Rockstar Games ist offenbar Opfer eines weiteren Hackerangriffs geworden. Das Unternehmen hat inzwischen bestätigt, dass es im Zusammenhang mit einem Drittanbieter zu einem Datenleck gekommen ist.
Laut Rockstar sollen Spieler und laufende Projekte allerdings nicht betroffen sein.
Hackergruppe forderte Lösegeld
Bereits am 11. April hatte die Hackergruppe ShinyHunters behauptet, in Systeme von Rockstar Games eingedrungen zu sein.
Die Gruppe forderte angeblich ein Lösegeld und drohte damit, interne Informationen zu veröffentlichen. Laut ersten Berichten sollten unter anderem Finanzdaten, Informationen zum Kaufverhalten von Spielern sowie Verträge mit externen Partnern betroffen sein.
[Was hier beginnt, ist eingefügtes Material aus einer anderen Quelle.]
(* ===== verification/CliRun.v ===== *)
(** The simple command line: arguments are the blank-separated words of a
    line, and the commands of a line run in order, each expanded in the state
    the commands before it left. *)

From S2P Require Import Prelude Bytes Cstring CstringProps Cli CliProps.

(** * Arguments *)

Definition arg_word (w : list Z) : Prop := w <> [] /\ Forall (fun c => c <> 0 /\ isblank c = false) w.
Definition blanks (l : list Z) : Prop := Forall (fun c => isblank c = true) l.

(** A line as words, each with the blanks after it; only the last word may
    have none. *)
Fixpoint spaced (ws : list (list Z * list Z)) : list Z :=
  match ws with
  | [] => []
  | (w, bl) :: ws' => w ++ bl ++ spaced ws'
  end.
Fixpoint spaced_ok (ws : list (list Z * list Z)) : Prop :=
  match ws with
  | [] => True
  | (w, bl) :: ws' => arg_word w /\ blanks bl /\ (bl <> [] \/ ws' = []) /\ spaced_ok ws'
  end.

Lemma skip_lead bl rest : blanks bl -> skip_white (bl ++ rest) = skip_white rest.
Proof. induction 1 as [|c bl Hc F IH]; [done|]. simpl. by rewrite Hc. Qed.

Lemma skip_word w rest : arg_word w -> skip_white (w ++ rest) = w ++ rest.
Proof. intros [N F]. destruct w as [|c w]; [done|]. apply Forall_cons in F as [[_ Hc] _]. simpl. by rewrite Hc. Qed.

Lemma take_word w c rest :
  Forall (fun c => c <> 0 /\ isblank c = false) w -> (c = 0 \/ isblank c = true) ->
  take_arg (w ++ c :: rest) = (w, c :: rest).
Proof.
  intros F Hc. induction F as [|d w [H0 Hd] F IH]; simpl.
  - by destruct Hc as [->| ->]; rewrite ?orb_true_r.
  - rewrite (proj2 (Z.eqb_neq d 0)), Hd by done. simpl. by rewrite IH.
Qed.

Lemma parse_ok ws : forall maxargs lead rest,
  blanks lead -> spaced_ok ws -> (length ws < maxargs)%nat ->
  cli_parse_from maxargs (lead ++ spaced ws ++ 0 :: rest) = (map fst ws, true).
Proof.
  induction ws as [|[w bl] ws IH]; intros maxargs lead rest L Ok Hn;
    (destruct maxargs as [|n]; [simpl in Hn; lia|]); cbn [cli_parse_from spaced].
  - by rewrite skip_lead.
  - destruct Ok as (W & B & Sep & Ok). rewrite skip_lead by done. rewrite <- !app_assoc.
    rewrite skip_word by done.
    assert ((rd (w ++ bl ++ spaced ws ++ 0 :: rest) =? 0) = false) as ->.
    { destruct W as [N F]. destruct w as [|c w]; [done|]. apply Forall_cons in F as [[H0 _] _].
      by apply Z.eqb_neq. }
    destruct bl as [|b bl].
    + destruct Sep as [| ->]; [done|]. cbn [app spaced]. rewrite take_word by (apply W || by left). done.
    + apply Forall_cons in B as [Hb B]. rewrite <- app_comm_cons.
      rewrite take_word by (apply W || by right). cbn [rd hd tl].
      destruct (Z.eqb_spec b 0) as [->|_]; [done|]. rewrite IH by (done || simpl in Hn; lia). done.
Qed.

(** The arguments of a line are its words: for any words separated by one
    or more blanks (spaces or tabs), with blanks before the first and after the
    last, [cli_simple_parse_line] finds exactly the words, in order, and ends
    argv with a NULL, whenever there are fewer than CONFIG_SYS_MAXARGS. *)
Theorem parse_line_words (maxargs : nat) (lead rest : list Z) (ws : list (list Z * list Z)) :
  blanks lead -> spaced_ok ws -> (length ws < maxargs)%nat ->
  cli_simple_parse_line maxargs (lead ++ spaced ws ++ 0 :: rest) = (map fst ws, true).
Proof. apply parse_ok. Qed.

Lemma parse_line_words_witness :
  cli_simple_parse_line 4 [32; 115; 101; 116; 9; 32; 97; 32; 49; 0]
  = ([[115; 101; 116]; [97]; [49]], true).
Proof.
  apply (parse_line_words 4 [32] [] [([115; 101; 116], [9; 32]); ([97], [32]); ([49], [])]).
  - by repeat constructor.
  - simpl. unfold arg_word, blanks. split_and!; try done; try (by left); try (by right); repeat constructor; done.
  - simpl. lia.
Defined.

(** * Separators *)

(** Text a separator does not hide in: a ';' is escaped or quoted. *)
Definition one_command (p : piece) : Prop :=
  piece_ok p /\
  match p with
  | Text s => Forall (fun c => c <> 59) s
  | Var name => Forall (fun c => c <> 59 /\ c <> 39) name
  | _ => True
  end.

Lemma find_sep_step c s q b st :
  c <> 0 -> (c <> 39 \/ b = 92) -> (q = true \/ c <> 59 \/ b = 92) ->
  find_sep (c :: s) q b st = (c :: fst (find_sep s q c false), snd (find_sep s q c false)).
Proof.
  intros H0 Hq Hs. cbn [find_sep]. rewrite (proj2 (Z.eqb_neq c 0)) by done.
  assert ((c =? 39) && negb (b =? 92) = false) as ->.
  { destruct Hq as [N| ->]; [by rewrite (proj2 (Z.eqb_neq c 39))|apply andb_false_r]. }
  assert (negb q && (c =? 59) && negb st && negb (b =? 92) = false) as ->.
  { destruct Hs as [-> |[N| ->]]; [done|rewrite (proj2 (Z.eqb_neq c 59)) by done; by rewrite andb_false_r|apply andb_false_r]. }
  by destruct (find_sep s q c false).
Qed.

(** The scan passes over [u], going from quote state [q] to [q']. *)
Definition at_start (u : list Z) (st : bool) : bool := match u with [] => st | _ => false end.
Definition passes (u : list Z) (q q' : bool) : Prop :=
  forall rest b st, b <> 92 -> exists b', b' <> 92 /\
    find_sep (u ++ rest) q b st
    = (u ++ fst (find_sep rest q' b' (at_start u st)), snd (find_sep rest q' b' (at_start u st))).

Lemma passes_nil q : passes [] q q.
Proof. intros rest b st Hb. exists b. split; [done|]. simpl. by destruct (find_sep _ _ _ _). Qed.

Lemma passes_app u v q r t : passes u q r -> passes v r t -> passes (u ++ v) q t.
Proof.
  intros U V rest b st Hb. destruct (U (v ++ rest) b st Hb) as (b1 & Hb1 & F1).
  destruct (V rest b1 (at_start u st) Hb1) as (b2 & Hb2 & F2).
  exists b2. split; [done|]. rewrite <- app_assoc, F1, F2, <- app_assoc. simpl. by destruct u, v.
Qed.

Lemma passes_char c q : c <> 0 -> c <> 39 -> c <> 92 -> (q = true \/ c <> 59) -> passes [c] q q.
Proof.
  intros H0 H1 H2 Hs rest b st Hb. exists c. split; [done|]. simpl app.
  rewrite find_sep_step by tauto. done.
Qed.

Lemma passes_chars s q :
  Forall (fun c => c <> 0 /\ c <> 39 /\ c <> 92 /\ (q = true \/ c <> 59)) s -> passes s q q.
Proof.
  induction 1 as [|c s (H0 & H1 & H2 & H3) F IH]; [apply passes_nil|].
  apply (passes_app [c] s q q q); [by apply passes_char|done].
Qed.

Lemma passes_quote q : passes [39] q (negb q).
Proof.
  intros rest b st Hb. exists 39. split; [done|]. simpl app. cbn [find_sep at_start].
  rewrite (proj2 (Z.eqb_neq b 92)) by done. change (39 =? 0) with false. change (39 =? 39) with true.
  change (39 =? 59) with false. cbn [negb andb]. rewrite andb_false_r. cbn [andb].
  by destruct (find_sep rest (negb q) 39 false).
Qed.

Lemma passes_piece p : one_command p -> passes (written p) false false.
Proof.
  intros [Ok Oc]. destruct p as [s|c|s|name]; simpl in *.
  - apply passes_chars. eapply Forall_impl; [apply Forall_and; exact (conj Ok Oc)|].
    intros c [Hc Hd]. unfold ordinary in Hc. tauto.
  - intros rest b st Hb. exists c. split; [apply Ok|]. simpl app. destruct Ok as [H0 H1].
    rewrite find_sep_step by (try tauto; lia). rewrite (find_sep_step c) by tauto. done.
  - apply (passes_app [39] _ false true false); [apply passes_quote|].
    apply (passes_app _ [39] true true false); [|apply (passes_quote true)].
    apply passes_chars. eapply Forall_impl; [exact Ok|]. simpl. tauto.
  - apply (passes_app [36; 123] (name ++ [125]) false false false);
      [|apply (passes_app name [125] false false false)]; apply passes_chars.
    + repeat constructor; lia.
    + eapply Forall_impl; [apply Forall_and; exact (conj Ok Oc)|].
      intros c [Hc Hd]. unfold name_char in Hc. tauto.
    + repeat constructor; lia.
Qed.

Lemma passes_pieces ps : Forall one_command ps -> passes (concat (map written ps)) false false.
Proof.
  induction 1 as [|p ps Op F IH]; [apply passes_nil|]. simpl.
  eapply passes_app; [by apply passes_piece|done].
Qed.

(** The commands of a line, separated by ';'. *)
Fixpoint joined (cmds : list (list piece)) : list Z :=
  match cmds with
  | [] => []
  | [ps] => concat (map written ps)
  | ps :: cmds' => concat (map written ps) ++ 59 :: joined cmds'
  end.
Definition command_ok (ps : list piece) : Prop :=
  Forall one_command ps /\ concat (map written ps) <> [].

Lemma joined_more ps ps' cmds :
  joined (ps :: ps' :: cmds) = concat (map written ps) ++ 59 :: joined (ps' :: cmds).
Proof. reflexivity. Qed.

Lemma find_sep_joined ps cmds b :
  command_ok ps -> b <> 92 ->
  find_sep (joined (ps :: cmds)) false b true = (concat (map written ps), joined cmds).
Proof.
  intros [F N] Hb. assert (at_start (concat (map written ps)) true = false) as A
    by (by destruct (concat (map written ps))).
  destruct cmds as [|ps' cmds].
  - simpl joined. destruct (passes_pieces ps F [] b true Hb) as (b' & Hb' & E). rewrite app_nil_r in E.
    rewrite E, A. cbn [find_sep fst snd]. by rewrite app_nil_r.
  - destruct (passes_pieces ps F (59 :: joined (ps' :: cmds)) b true Hb) as (b' & Hb' & E).
    rewrite joined_more.
    rewrite E, A. cbn [find_sep]. change (59 =? 0) with false. change (59 =? 39) with false.
    change (59 =? 59) with true. rewrite (proj2 (Z.eqb_neq b' 92)) by done.
    cbn [negb andb fst snd]. by rewrite app_nil_r.
Qed.

(** * Running a line *)

Section Runs.
Context {S : Type} `{Commands S}.
Variables (cbsize : Z) (maxargs : nat) (flag : Z).

(** What a command expands to in state [st], and its arguments. *)
Definition expansion (st : S) (ps : list piece) : list Z :=
  concat (map (@meaning (cmd_env st)) ps).
Definition argv_of (st : S) (ps : list piece) : list (list Z) :=
  fst (cli_simple_parse_line maxargs (expansion st ps ++ [0])).
Definition fits (st : S) (ps : list piece) : Prop := Z.of_nat (length (expansion st ps)) < cbsize.

(** The commands [cmds], run from state [st] with result [rc] and count
    [rep] so far, end with the given result and state. *)
Inductive runs : list (list piece) -> Z -> Z -> S -> Z * S -> Prop :=
  | runs_end rc rep st : runs [] rc rep st (if rc =? 0 then rep else rc, st)
  | runs_nothing ps cmds rc rep st res :
      fits st ps -> argv_of st ps = [] -> runs cmds (-1) rep st res ->
      runs (ps :: cmds) rc rep st res
  | runs_ctrlc ps cmds rc rep st r rep' st' :
      fits st ps -> argv_of st ps <> [] ->
      cmd_process st flag (argv_of st ps) rep = (r, rep', st') -> had_ctrlc st' = true ->
      runs (ps :: cmds) rc rep st (-1, st')
  | runs_next ps cmds rc rep st r rep' st' res :
      fits st ps -> argv_of st ps <> [] ->
      cmd_process st flag (argv_of st ps) rep = (r, rep', st') -> had_ctrlc st' = false ->
      runs cmds (if r =? 0 then rc else -1) rep' st' res ->
      runs (ps :: cmds) rc rep st res.

Lemma pieces_of ps : Forall one_command ps -> Forall piece_ok ps.
Proof. intros F. eapply Forall_impl; [exact F|]. by intros p [? _]. Qed.

Lemma joined_cons ps cmds : command_ok ps -> rd (joined (ps :: cmds)) <> 0 /\
  (length (joined cmds) < length (joined (ps :: cmds)))%nat.
Proof.
  intros [F N]. pose proof (written_plain ps (pieces_of ps F)) as P.
  destruct cmds as [|ps' cmds];
    [simpl joined|rewrite joined_more];
    destruct (concat (map written ps)) as [|c l] eqn:E; try done;
    apply Forall_cons in P as [Hc P]; split; try done; rewrite ?length_app; simpl; rewrite ?length_app; simpl; lia.
Qed.

(** One turn of the loop on the first command. *)
Lemma run_loop_ok cmds rc rep st res :
  runs cmds rc rep st res -> Forall command_ok cmds ->
  forall fuel b, b <> 92 -> (length (joined cmds) < fuel)%nat ->
  run_loop cbsize maxargs fuel (joined cmds) b flag rc rep st = res.
Proof.
  assert (forall ps cmds b rc rep st fuel, command_ok ps -> b <> 92 -> fits st ps ->
    run_loop cbsize maxargs (Datatypes.S fuel) (joined (ps :: cmds)) b flag rc rep st
    = match argv_of st ps with
      | [] => run_loop cbsize maxargs fuel (joined cmds) 0 flag (-1) rep st
      | _ => let '(r, rep, st) := cmd_process st flag (argv_of st ps) rep in
             let rc := if negb (r =? 0) then -1 else rc in
             if had_ctrlc st then (-1, st) else run_loop cbsize maxargs fuel (joined cmds) 0 flag rc rep st
      end) as Turn.
  { intros ps cmds' b rc' rep' st' fuel Ok Hb Fit. cbn [run_loop].
    destruct (joined_cons ps cmds' Ok) as [Hr _]. rewrite (proj2 (Z.eqb_neq _ 0)) by done.
    rewrite find_sep_joined by done. rewrite expand_ok by (apply pieces_of, Ok || exact Fit).
    cbn [snd]. unfold argv_of. fold (expansion st' ps).
    destruct (cli_simple_parse_line maxargs (expansion st' ps ++ [0])) as [argv fin].
    cbn [fst]. by destruct argv. }
  induction 1 as [rc rep st|ps cmds rc rep st res Fit Ea R IH
                 |ps cmds rc rep st r rep' st' Fit Ea Ep Ec
                 |ps cmds rc rep st r rep' st' res Fit Ea Ep Ec R IH];
    intros F fuel b Hb Hf.
  - destruct fuel; [simpl in Hf; lia|]. simpl. by destruct (rc =? 0).
  - apply Forall_cons in F as [Ok F]. destruct (joined_cons ps cmds Ok) as [_ Hl].
    destruct fuel as [|fuel]; [lia|]. rewrite Turn, Ea by done. apply IH; [done|done|lia].
  - apply Forall_cons in F as [Ok F]. destruct fuel as [|fuel]; [lia|]. rewrite Turn by done.
    destruct (argv_of st ps) eqn:E; [done|]. rewrite Ep. cbn beta iota zeta. by rewrite Ec.
  - apply Forall_cons in F as [Ok F]. destruct (joined_cons ps cmds Ok) as [_ Hl].
    destruct fuel as [|fuel]; [lia|]. rewrite Turn by done.
    destruct (argv_of st ps) eqn:E; [done|]. rewrite Ep. cbn beta iota zeta. rewrite Ec.
    replace (if negb (r =? 0) then -1 else rc) with (if r =? 0 then rc else -1) by (by destruct (r =? 0)).
    apply IH; [done|done|lia].
Qed.

Lemma joined_plain cmds : Forall command_ok cmds -> Forall (fun c => c <> 0) (joined cmds).
Proof.
  induction 1 as [|ps cmds [F _] G IH]; [constructor|].
  pose proof (written_plain ps (pieces_of ps F)) as P.
  destruct cmds as [|ps' cmds]; [done|].
  rewrite joined_more. apply Forall_app. split; [done|]. constructor; [done|exact IH].
Qed.

(** C37: The commands of a line run in order: a line of commands joined by
    ';' (a quoted or escaped ';' belongs to its command) runs each command
    with the arguments its text expands to in the state the commands before
    it left, skips empty expansions, goes on after a failing command, stops
    at once when the user pressed Ctrl-C, and returns -1 if any command
    failed and the repeatable count otherwise. *)
Theorem run_command_sequences (cmds : list (list piece)) (before0 : Z) (st : S) (res : Z * S) :
  cmds <> [] -> Forall command_ok cmds -> Z.of_nat (length (joined cmds)) < cbsize ->
  before0 <> 92 -> runs cmds 0 1 (clear_ctrlc st) res ->
  cli_simple_run_command cbsize maxargs before0 (Some (joined cmds)) flag st = res.
Proof.
  intros N F Hl Hb R. unfold cli_simple_run_command.
  destruct cmds as [|ps cmds]; [done|].
  destruct (joined_cons ps cmds) as [Hr _]; [by apply Forall_cons in F as [? _]|].
  rewrite (proj2 (Z.eqb_neq _ 0)) by done. rewrite strlen_cstr, cstr_plain by by apply joined_plain.
  destruct (Z.leb_spec cbsize (Z.of_nat (length (joined (ps :: cmds))))); [lia|].
  apply run_loop_ok; [done..|lia].
Qed.
End Runs.

(** A machine whose state is its variables: "s" sets a variable, any other
    command fails. *)
#[local] Instance demo_commands : Commands (list (list Z * list Z)) := {|
  cmd_process st flag argv rep :=
    match argv with
    | [c; n; v] => if bool_decide (c = [115]) then (0, rep, (n, v) :: st) else (1, rep, st)
    | _ => (1, rep, st)
    end;
  cmd_env st := fun name => snd <$> find (fun e => bool_decide (fst e = name)) st;
  clear_ctrlc st := st;
  had_ctrlc _ := false
|}.

(* s a 1;s b ${a} *)
Lemma run_command_sequences_witness :
  cli_simple_run_command 64 8 0
    (Some [115; 32; 97; 32; 49; 59; 115; 32; 98; 32; 36; 123; 97; 125]) 0
    ([] : list (list Z * list Z))
  = (1, [([98], [49]); ([97], [49])]).
Proof.
  apply (run_command_sequences 64 8 0
           [[Text [115; 32; 97; 32; 49]]; [Text [115; 32; 98; 32]; Var [97]]] 0 []).
  - discriminate.
  - repeat constructor; discriminate.
  - vm_compute. reflexivity.
  - discriminate.
  - eapply runs_next; [vm_compute; reflexivity|discriminate|vm_compute; reflexivity|reflexivity|].
    eapply runs_next; [vm_compute; reflexivity|discriminate|vm_compute; reflexivity|reflexivity|].
    apply runs_end.
Defined.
Rockstar spricht von „nicht relevantem“ Datenzugriff
In einem Statement bestätigte Rockstar inzwischen, dass tatsächlich ein begrenzter Zugriff auf Unternehmensdaten stattgefunden habe.
Allerdings betont das Unternehmen, dass nur eine geringe Menge an nicht relevanten Informationen betroffen gewesen sei.
Rockstar erklärte außerdem, dass es keine Auswirkungen auf die eigenen Abläufe oder auf Spieler gebe.
Rockstar war bereits 2022 Opfer eines großen Leaks
Es ist nicht das erste Mal, dass Rockstar Ziel eines Hackerangriffs wird.
Bereits 2022 kam es zu einem der größten Leaks der Gaming-Geschichte. Damals wurden über 90 frühe Gameplay-Videos zu GTA 6 veröffentlicht.
Die aktuellen Vorfälle scheinen allerdings deutlich kleiner auszufallen.
GTA 6 bleibt weiter im Fokus
Die Meldung kommt zu einem Zeitpunkt, an dem Rockstar ohnehin besonders stark im Fokus steht.
Schließlich soll GTA 6 nach aktuellem Stand am 19. November 2026 für PlayStation 5 und Xbox Series X/S erscheinen.
Eine PC-Version gilt als wahrscheinlich, wurde bislang aber noch nicht offiziell angekündigt.